Cette nouvelle plantule demandera environ un an pour fournir une fleur et être capable de
donner des boutures.
PROCEDURE DE BOUTURAGE :Qu'il s'agisse d'obtenir des boutures ou de prélever des méristèmes, la procédure est la mène, seulement les méristèmes sont prélevés avant d'être visibles à l'oeil nu, tandis que pour les boutures on les laisse se différencier sur place jusqu'à obtention d'une plantule.
La même feuille peut redonner à plusieurs reprises de nouveaux
méristèmes, si on les prélève dès qu'ils ont apparu (levée de l'inhibition)

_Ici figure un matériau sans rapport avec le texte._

(** On the example of the spec, Bath and Hall resolve to rows 7 and 8,
    one group inside the band from row 5 to row 9. *)
Lemma dashboard_edits_and_the_band_witness :
  strictlyAscending (deleteIndexes exampleColumn ["Bath"; "Hall"]%string)
  /\ getValues
       (dashboardColumn
          (deleteInDashboard (exampleSpreadsheet [] []) ["Bath"; "Hall"]%string))
     = [Some "Dashboard"; Some ""; Some "Rum"; Some "Material"; Some "Kitchen";
        Some "Den"; Some "Attic"; Some "Summa"]%string.
Proof.
  assert (Hasc : strictlyAscending
                   (deleteIndexes (dashboardColumn (exampleSpreadsheet [] []))
                      ["Bath"; "Hall"]%string))
    by (unfold strictlyAscending; repeat constructor).
  split; [exact Hasc|].
  rewrite (proj1 (proj2 (dashboard_edits_and_the_band (exampleSpreadsheet [] []))
                    ["Bath"; "Hall"]%string Hasc)).
  reflexivity.
Defined.

(* ------------------------------------------------------------------ *)
(** ** DashboardSync: the order of the selection *)
(* ------------------------------------------------------------------ *)


(** C2 on a selection that is not in dashboard order.  With Kitchen,
    Den, Bath, Hall, Attic in rows 5 to 9: deleting Bath and Hall issues
    the one deletion of two rows from row 7; deleting Hall and Bath
    issues a deletion of row 7 and then one of row 8, which by then
    holds Attic, so Hall stays and Attic is lost, where sorted positions
    give the one group from row 7; deleting Attic and Kitchen deletes
    Kitchen and then the sum row; and a name selected twice has its row
    deleted twice. *)
Theorem deleteInDashboard_does_not_sort :
  deleteGroups exampleColumn ["Bath"; "Hall"]%string = [(7, 2)]
  /\ deleteIndexes exampleColumn ["Hall"; "Bath"]%string = [8; 7]
  /\ deleteGroups exampleColumn ["Hall"; "Bath"]%string = [(7, 1); (8, 1)]
  /\ removeRoomsGroups exampleColumn ["Hall"; "Bath"]%string = [(7, 2)]
  /\ calls (deleteInDashboard (exampleSpreadsheet [] []) ["Hall"; "Bath"]%string)
     = [DeleteRows 7 1; DeleteRows 8 1]
  /\ getValues
       (dashboardColumn
          (deleteInDashboard (exampleSpreadsheet [] []) ["Hall"; "Bath"]%string))
     = [Some "Dashboard"; Some ""; Some "Rum"; Some "Material"; Some "Kitchen";
        Some "Den"; Some "Hall"; Some "Summa"]%string
  /\ deleteGroups exampleColumn ["Attic"; "Kitchen"]%string = [(5, 1); (9, 1)]
  /\ getValues
       (dashboardColumn
          (deleteInDashboard (exampleSpreadsheet [] []) ["Attic"; "Kitchen"]%string))
     = [Some "Dashboard"; Some ""; Some "Rum"; Some "Material"; Some "Den";
        Some "Bath"; Some "Hall"; Some "Attic"]%string
  /\ deleteGroups exampleColumn ["Bath"; "Bath"]%string = [(7, 1); (7, 1)]
  /\ removeRoomsGroups exampleColumn ["Bath"; "Bath"]%string = [(7, 1)]
  /\ getValues
       (dashboardColumn
          (deleteInDashboard (exampleSpreadsheet [] []) ["Bath"; "Bath"]%string))
     = [Some "Dashboard"; Some ""; Some "Rum"; Some "Material"; Some "Kitchen";
        Some "Den"; Some "Attic"; Some "Summa"]%string.
Proof. repeat split; vm_compute; reflexivity. Qed.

Au bout de 8 jours les premiers méristèmes apparaissent. Huit jours
plus tard, les ébauches de plantules sont visibles à l'oeil nu. Environ 10 % des
feuilles ne donnent rien. La zone critique est la tranche de cassure de la feuille ; si
une altération, même minime, survient il n'y aura pas de prolifération de méristèmes
(voir croquis). Le bas des feuilles reste indemne au bout de 15 jours de tout
noircissement et de toute pourriture.
Lorsqu'on place les feuilles sur milieu gélosé, les méristèmes
apparaissent en 24 heures, mais les risques d'infection augmentent beaucoup. Les deux
manières peuvent se conjuguer.
LA METHODE IN-VITRO :
La culture in vitro n'est pas un super moyen de
multiplication, mais un moyen de plus à des fins de productivité, qui ne dispense pas du
tout d'étudier les autres.
Les méristèmes commencent à se développer au bout de 49 heures. A
la différence des graines, ils sont pratiquement indemnes de toute contamination. Il faut
les prélever avant qu'il n'existe une ébauche de feuille, sinon la réussite est moins
sûre et les chances d'infection augmentent.
Par contre plus l'explant est petit, plus les "décès" sont
nombreux. Il faut faire un compromis. Nos prélèvements se situent entre 0,1 et 0,12 mm.
On opère au microscope, grossissement 40 à 50 fois.
Les méristèmes prélevés sont placés sur un milieu gèlosé. Nous
avons utilisé le milieu de Cirall (1983) pour les macro-éléments et celui de Monnier
pour les micro-éléments. En voici la composition:
La plantule développée sera repiquée sur le milieu dilué de moitié et sans Benzil
aminopurine, ou sur milieu de Thomal (DIONÉE 15) avec adjonction d'acides aminés.
On peut aussi repiquer les feuilles qui donneront alors d'autres plantules. On double
ou triple assez vite le nombre initial. Ce repiquage s'effectue alors sur le même milieu.
La sortie des tubes s'effectue sans problème. Les plantules sont posées sur argile
expansé en milieu chaud et humide, en hydro-culture (DIONÉE N°14).